News from "the Lancet"
Heinz Wittwer, Switzerland
It is a widespread experience, that an infectious disease in childhood
can be favourable to the child's general development. A study recently
published in the medical journal "The Lancet" now suggests, that people
who did not undergo a measles infection are at higher risk to develop an
atopic allergy.(1) This for the first time is a hint, that childhood
diseases could also have very distinct beneficial effects.

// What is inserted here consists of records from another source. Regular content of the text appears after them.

(** C21: workers and the heartbeat thread never deadlock among themselves: however
    many workers there are, whatever commands they run (Raft steps that send,
    proposals of a leader, migrations and announcements included), however
    their steps interleave with each other and with heartbeat rounds that find
    nodes timed out, everything can always still be finished. *)
Theorem workers_never_deadlock (tasks : list (list task_locks)) (rounds : list (list bool * list bool)) (ts : list thread) :
  rtc lstep (workers_threads tasks rounds) ts → ∃ ts', rtc lstep ts ts' ∧ all_done ts'.
Proof.
  apply (disciplined_finishes no_lock worker_rank 2); [apply worker_rank_le|].
  apply disciplined_start. intros a [Ha|Ha]%elem_of_app.
  - apply list_elem_of_fmap in Ha as (ks & -> & _). apply fits_concat_map. intros t _. apply wfits_worker.
  - apply list_elem_of_singleton in Ha as ->. apply fits_concat_map. intros r _. apply wfits_heartbeat.
Qed.

(** ** With the main thread, on a cluster that does not change *)

(** Nobody writes the connection table; the message queue comes first. *)
Definition quiet_readonly (m : mutex) : bool := bool_decide (m = connections_lock).
Definition quiet_rank (m : mutex) : nat :=
  match m with queueMutex => 0 | raftQueueMutex | raft_mtx _ | shard_lock _ => 1 | _ => 2 end.

Lemma quiet_rank_le m : (quiet_rank m <= 2)%nat.
Proof. destruct m; simpl; lia. Qed.

(** What clients ask for, and heartbeats; no proposal of this node is sent on. *)
Definition quiet_command (c : command_locks) : Prop :=
  match c with
  | CGet _ | CMoved | CNetwork | CHeartbeat _ | CSyncdone => True
  | CSet _ (Some (_, Some peers)) => Forall (λ c, c = false) peers
  | CSet _ _ => True
  | _ => False
  end.
Definition quiet_task (t : task_locks) : Prop :=
  match t with THandle_locks c _ => quiet_command c | TSend_locks _ _ => False end.

(** Nothing to connect to, nobody timed out, nothing sent by a tick. *)
Record quiet_round (r : round) : Prop := {
  q_messages : MConnect ∉ r_messages r;
  q_raft : ∀ gid acts a, (gid, acts) ∈ r_raft r → a ∈ acts → a = RDisk ∨ a = RSend false;
  q_dead : r_dead r = [];
  q_groups : ∀ g, g ∈ r_groups r → Forall (λ c, c = false) g.1.2
}.

#[local] Notation qfits := (fits quiet_readonly quiet_rank).

Lemma qfits_acts h gid acts :
  (∀ a, a ∈ acts → a = RDisk ∨ a = RSend false) → above quiet_readonly quiet_rank (raft_diskMtx gid) h = true →
  qfits h (raft_acts_locks gid acts).
Proof.
  intros H Ha. apply fits_concat_map. intros a [-> | ->]%H; cbn [raft_act_locks]; unfold sendCb_locks, getConnection_locks; fit.
  by apply fits_locked; [done|done|apply fits_nil].
Qed.

Lemma unsent_acts (sends : list bool) : Forall (λ c, c = false) sends → ∀ a, a ∈ map RSend sends → a = RDisk ∨ a = RSend false.
Proof. intros H a (c & -> & Hc)%list_elem_of_fmap. rewrite Forall_forall in H. rewrite (H c Hc). by right. Qed.

Lemma qfits_worker t : quiet_task t → qfits [] (worker_locks t).
Proof.
  destruct t as [c replies|]; [|done]. intros Hc. unfold worker_locks. fit;
  (destruct c as [i| |i [[gid [peers|]]|]| | |known| | |conns j|conns known|gid known acts]; try done; cbn [Handler_locks];
    unfold KVStore_op_locks, queryNode_locks, getTopo_locks, AOF_append_locks, updateHeartbeat_locks, RaftNode_propose_locks; fit).
  all: by apply qfits_acts; [apply unsent_acts|].
Qed.

Lemma qfits_heartbeat live : qfits [] (sendHeartbeats_locks live ++ shared heartbeat_time_lock []).
Proof. unfold sendHeartbeats_locks, sendCallback_locks. fit. Qed.

Lemma qfits_group gid sends applies :
  Forall (λ c, c = false) sends → qfits [(queueMutex, true)] (group_locks gid sends applies).
Proof.
  intros Hs. unfold group_locks, RaftNode_tick_locks, RaftNode_takePendingApply_locks, KVStore_op_locks. fit;
    by apply qfits_acts; [apply unsent_acts|].
Qed.

Lemma qfits_round r : quiet_round r → qfits [] (epoll_step_locks r).
Proof.
  intros [H1 H2 H3 H4]. unfold epoll_step_locks, getConnections_locks, checkTimeouts_locks. rewrite H3.
  apply fits_app; [fit|]. apply fits_locked; [done|done|]. repeat apply fits_app.
  - apply fits_concat_map. intros [|n|] Hm; [apply fits_nil| |done]. cbn [dispatch_locks]. unfold getTopo_locks, addNodeToHash_locks. fit.
  - apply fits_locked; [done|done|]. apply fits_concat_map. intros [gid acts] Hm.
    apply fits_unlocked; [done|done|]. apply fits_locked; [done|done|]. apply qfits_acts; [|done]. intros a. by apply H2 with gid.
  - fit.
  - unfold updateHeartbeat_locks. fit.
  - fit.
  - apply fits_nil.
  - apply fits_concat_map. intros g Hg. apply qfits_group, H4, Hg.
Qed.

Definition quiet_threads (rounds : list round) (tasks : list (list task_locks)) (live : list (list bool)) : list thread :=
  map start (concat (map epoll_step_locks rounds) :: concat (map (λ l, heartbeatRound_locks l []) live) ::
    map (λ ts, concat (map worker_locks ts)) tasks).

(** C8: a server never deadlocks while nothing makes its main thread connect,
    drop a node or send for Raft: no node is announced, leaves or times out, no
    tick, queued Raft message or proposal sends to a connected peer (as on a node
    whose groups have no connected peers), and the workers serve the commands of
    clients, heartbeats and end marks.  Then the main thread with its rounds
    (replies, rebuilt groups, ticks and the commands they apply), the heartbeat
    thread and any number of workers can always finish, however they interleave;
    although the main thread takes nearly every lock while it holds the one of the
    message queue, and the heartbeat thread takes that one while it holds the
    connection table.  The restrictions are needed: a tick that sends to a
    connected peer locks the queue twice ([EventLoop.loop_relocks_queue]) and can
    block against a worker ([step_tick_deadlock]), and a change of the membership
    can block against the heartbeat ([connect_heartbeat_deadlock]). *)
Theorem quiet_never_deadlocks (rounds : list round) (tasks : list (list task_locks)) (live : list (list bool)) (ts : list thread) :
  Forall quiet_round rounds → Forall (Forall quiet_task) tasks →
  rtc lstep (quiet_threads rounds tasks live) ts → ∃ ts', rtc lstep ts ts' ∧ all_done ts'.
Proof.
  intros Hr Ht. apply (disciplined_finishes quiet_readonly quiet_rank 2); [apply quiet_rank_le|].
  rewrite Forall_forall in Hr. rewrite Forall_forall in Ht. apply disciplined_start.
  intros a [->|[->|Ha]%elem_of_cons]%elem_of_cons.
  - apply fits_concat_map. intros r Hin. by apply qfits_round, Hr.
  - apply fits_concat_map. intros l _. unfold heartbeatRound_locks, checkTimeouts_locks. simpl. apply qfits_heartbeat.
  - apply list_elem_of_fmap in Ha as (ks & -> & Hin). apply fits_concat_map. intros t Hk. apply qfits_worker.
    specialize (Ht ks Hin). rewrite Forall_forall in Ht. by apply Ht.
Qed.

(** ** Deadlocks *)

(** Two threads of which each waits for a lock that the other holds. *)
Definition waits_for (t u : thread) : bool :=
  match todo t with
  | Lock m :: _ => holds m u
  | LockShared m :: _ => holds_excl m u
  | _ => false
  end.

Definition deadlocked (i j : nat) (ts : list thread) : Prop :=
  ∃ t u, ts !! i = Some t ∧ ts !! j = Some u ∧ waits_for t u = true ∧ waits_for u t = true.

Lemma waiting_not_granted ts t u j a rest :
  ts !! j = Some u → todo t = a :: rest → waits_for t u = true → grant ts a = false.
Proof.
  intros Hj Ht Hw. unfold waits_for in Hw. rewrite Ht in Hw. apply list_elem_of_lookup_2, list_elem_of_In in Hj.
  destruct a; simpl; [apply negb_false_iff, existsb_exists; by exists u..|done].
Qed.

Lemma deadlock_forever i j ts ts' : deadlocked i j ts → rtc lstep ts ts' → deadlocked i j ts'.
Proof.
  intros Hd Hs. induction Hs as [|t1 t2 t3 H12 _ IH]; [done|]. apply IH. clear IH.
  destruct Hd as (t & u & Ht & Hu & Htu & Hut). destruct H12 as [k h a rest Hk Hg].
  assert (k ≠ i) as Hi.
  { intros ->. rewrite Hk in Ht. injection Ht as <-. by rewrite (waiting_not_granted _ (mkThread h (a :: rest)) u j a rest Hu eq_refl Htu) in Hg. }
  assert (k ≠ j) as Hj.
  { intros ->. rewrite Hk in Hu. injection Hu as <-. by rewrite (waiting_not_granted _ (mkThread h (a :: rest)) t i a rest Ht eq_refl Hut) in Hg. }
  exists t, u. by rewrite !list_lookup_insert_ne by done.
Qed.

(** *** A thread that runs alone for a while *)

(** What it holds after [a], if it never wants what it or, by [taken], somebody
    else may hold. *)
Fixpoint solo (taken : mutex → bool) (h : list (mutex * bool)) (a : list action) : option (list (mutex * bool)) :=
  match a with
  | [] => Some h
  | b :: a =>
      match b with
      | Unlock m => solo taken (release m h) a
      | Lock m | LockShared m =>
          if taken m || existsb (λ x, bool_decide (x.1 = m)) h then None else solo taken (after_action h b) a
      end
  end.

 The study was done among the indigenous population of a semi-rural part
of Guinea-Bissau, a small state south of Senegal, West Africa. The
people there are living in multi-family houses made of mud-bricks, that
sometimes were even shared with pigs. Between 1978 and 1980 there had
been a campaign of nutrition and child health, during which small
children were registered and vaccinated against measles in case they had
not had them yet. In 1994 those individuals still living in the same
area were tested for atopy by applying the seven most common antigens
with a skin-prick test. Analysis of the results showed, that atopic
allergy (mostly against house dust mites) was only half as frequent in
the group of those young adults who had had measles in early childhood
(17 cases of atopy among those 133 participants who had had measles,
compared with 33 cases among 129 vaccinated participants, who didn't
have the infection). In accordance with studies conducted elsewhere in
the world the risk of atopy in Guinea-Bissau was also related to a
shorter period of breast feeding and a higher socioeconomic status. When
the results were corrected for these two potentially confounding
variables, the correlation between measles infection and low risk of
atopy became even stronger.
 One could suspect, that the higher incidence of atopy among vaccinated
individuals might be a negative effect of the vaccination itself.
Probable damage to the immune system by measles vaccination is being
discussed even by the allopathic community (see Homoeopathic Links 4/94,
p. 41), but a study conducted in Great Britain failed to give a
correlation between atopy and measles vaccination. So most probably we
are facing here a true benefit of measles infection.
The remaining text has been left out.